Aim of the exercise
Copy the lines exactly. Begin at the first line of the data and stop after the line with "intros Hs H. assert".

Stored data
::::::::
Lemma ok_maybeCheckpoint size o s s' : ok s -> maybeCheckpoint_step size o s = Goes s' -> ok s'.
Proof.
  intros Hs H. assert (forall m, sh_mu s = m -> m = Some HWorker <-> sh_pc s = WCompacting) as Hmu by (intros m <-; apply (ok_worker _ Hs)).
  pose proof (Compact_closed_mono o (sh_db s)) as Hcl.
  assert (s' = set_pc (sh_pc s') (set_worker (sh_worker s') (set_mu (sh_mu s') (set_db (sh_db s') s))) /\
    sh_pc s <> WExited /\ sh_pc s' <> WExited /\ (db_closed (sh_db s) = true -> db_closed (sh_db s') = true) /\
    (forall j, sh_mu s' = Some (HClose j) <-> sh_mu s = Some (HClose j)) /\ (sh_mu s' = Some HWorker <-> sh_pc s' = WCompacting))
    as (-> & ? & ? & ? & ? & ?); [|by apply ok_worker_move].
  unfold maybeCheckpoint_step in H. destruct (sh_pc s) eqn:Ep; try done;
    repeat case_match; simplify_eq; try specialize (Hmu _ eq_refl); (split; [by destruct s|]); cbn [fst] in *; cbn;
    repeat case_match; (split; [done|]); (split; [done|]); (split; [done|]); (split; [intros; intuition congruence|]); intuition congruence.
Qed.

(** A step of the call [i] changes nothing for the others. *)
Lemma others_not_closing s i pc :
  ok s -> sh_calls s !! i = Some pc -> closing pc = true \/ db_closed (sh_db s) = false ->
  forall j p, j <> i -> sh_calls s !! j = Some p -> closing p = false.
Proof.
  intros Hs Hi Hor j p Hne Hj. destruct (closing p) eqn:Cp; [|done]. exfalso. destruct Hor as [Cpc|Ho].
  - by eapply Hne, (ok_one _ Hs).
  - destruct (ok_calls _ Hs j p Hj) as (_ & Hcl & _). destruct (Hcl Cp) as [? _]. congruence.
Qed.

Lemma ok_Close i s s' : ok s -> Close_step i s = Goes s' -> ok s'.
Proof.
  intros Hs H. unfold Close_step in H. destruct (sh_calls s !! i) as [pc|] eqn:Hi; [|done].
  pose proof (others_not_closing s i pc Hs Hi) as Hoth. pose proof (ok_calls _ Hs i pc Hi) as Hci. destruct (ok_worker _ Hs).
  assert (forall j p, j <> i -> sh_calls s !! j = Some p -> call_ok s j p /\
    (closing pc = true \/ db_closed (sh_db s) = false -> closing p = false)) as Hrest.
  { intros j p Hne Hj. split; [by apply (ok_calls _ Hs)|]. intros Hor. by apply (Hoth Hor j). }
  unfold call_ok in *. unfold worker_close in H.
  destruct pc; rewrite ?Hi in H; cbn in Hci; repeat case_match; rewrite ?bool_decide_eq_true in *; simplify_eq.
  all: eapply (ok_move s _ i); [done|done| | | | |].
  all: cbn; try (intros j; intuition congruence).
  all: try (intros j p Hne Hj; destruct (Hrest j p Hne Hj) as [Hq Hp]; clear Hrest Hoth wo_ckpt0 wo_none0 wo_stop0 wo_closes0; unfold call_ok; cbn; destruct p; cbn in *; intuition congruence).
  all: try (split; cbn; intuition congruence).
  all: destruct (decide (sh_closes s = 0%nat)); unfold call_ok; cbn; intuition congruence.
Qed.

Lemma ok_step s l s' : ok s -> step s l (Goes s') -> ok s'.
Proof.
  intros Hs Hstep. remember (Goes s') as m eqn:Em. destruct Hstep; simplify_eq; eauto using ok_loop, ok_maybeCheckpoint, ok_Close, ok_call, ok_other.
Qed.

Lemma ok_steps s ls s' : ok s -> steps s ls s' -> ok s'.
Proof. intros Hs. induction 1; [done|]. eauto using ok_step. Qed.

(** * Progress *)

Definition worker_rank (pc : worker_pc) : nat :=
  match pc with
  | WExited => 0 | WSelect => 1 | WCount => 2 | WCompacting => 3 | WCompact => 4
  | WSwap => 5 | WStat => 6 | WLook => 7 | WTick => 8
  end.

Definition close_rank (pc : close_pc) : nat :=
  match pc with
  | CDone => 0 | CFile => 1 | CRelock => 2 | CWait => 3 | CSignal => 4 | CLocked => 5 | CCall => 6
  end.

Definition calls_rank (m : gmap nat close_pc) : nat := map_fold (fun _ pc n => (close_rank pc + n)%nat) 0%nat m.

(** How many steps the worker and the calls have left, ticks and new calls apart. *)
Definition rank (s : shared) : nat := (worker_rank (sh_pc s) + calls_rank (sh_calls s))%nat.

Lemma calls_rank_new m i pc : m !! i = None -> calls_rank (<[i := pc]> m) = (close_rank pc + calls_rank m)%nat.
Proof. intros Hi. unfold calls_rank. rewrite map_fold_insert_L; [done|lia|done]. Qed.

Lemma calls_rank_move m i pc pc' :
  m !! i = Some pc -> (calls_rank (<[i := pc']> m) + close_rank pc = close_rank pc' + calls_rank m)%nat.
Proof.
  intros Hi. rewrite <- insert_delete_eq, calls_rank_new by apply lookup_delete_eq.
  rewrite <- (insert_delete_id m i pc Hi) at 2. rewrite calls_rank_new by apply lookup_delete_eq. lia.
Qed.

Lemma rank_maybeCheckpoint size o s s' : maybeCheckpoint_step size o s = Goes s' -> (rank s' < rank s)%nat.
Proof.
  unfold maybeCheckpoint_step, rank. intros Hstep.
  destruct (sh_pc s); try done; repeat case_match; simplify_eq; cbn; repeat case_match; cbn; lia.
Qed.

Lemma rank_Close i s s' : Close_step i s = Goes s' -> (rank s' < rank s)%nat.
Proof.
  unfold Close_step, worker_close, rank. intros Hstep. destruct (sh_calls s !! i) as [pc|] eqn:Hi; [|done].
  pose proof (fun pc' => calls_rank_move _ i pc pc' Hi) as Hrank.
  destruct pc; repeat case_match; simplify_eq; cbn; match goal with |- context [<[i := ?p]> _] => specialize (Hrank p) end;
    cbn in Hrank; lia.
Qed.

(** What each kind of step adds to the rank at most. *)
Definition cost (l : label) : Z := match l with LTick => 7 | LRun => -1 | LCall => 6 | LOther => 0 end.

Lemma rank_step s l s' : step s l (Goes s') -> Z.of_nat (rank s') <= Z.of_nat (rank s) + cost l.
Proof.
  intros Hstep. remember (Goes s') as m eqn:Em. destruct Hstep; cbn [cost].
  - injection Em as <-. unfold rank. rewrite H. cbn [sh_pc sh_calls set_pc worker_rank]. lia.
  - unfold loop_step in Em. destruct (sh_stop s); [|done]. injection Em as <-. unfold rank. rewrite H.
    cbn [sh_pc sh_calls set_pc worker_rank]. lia.
  - apply rank_maybeCheckpoint in Em. lia.
  - apply rank_Close in Em. lia.
  - injection Em as <-. unfold rank. cbn [sh_pc sh_calls set_call]. rewrite calls_rank_new by done. cbn [close_rank]. lia.
  - injection Em as <-. unfold rank. cbn [sh_pc sh_calls set_db]. lia.
Qed.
::::::::
Exercise output
Lemma ok_maybeCheckpoint size o s s' : ok s -> maybeCheckpoint_step size o s = Goes s' -> ok s'.
Proof.
  intros Hs H. assert (forall m, sh_mu s = m -> m = Some HWorker <-> sh_pc s = WCompacting) as Hmu by (intros m <-; apply (ok_worker _ Hs)).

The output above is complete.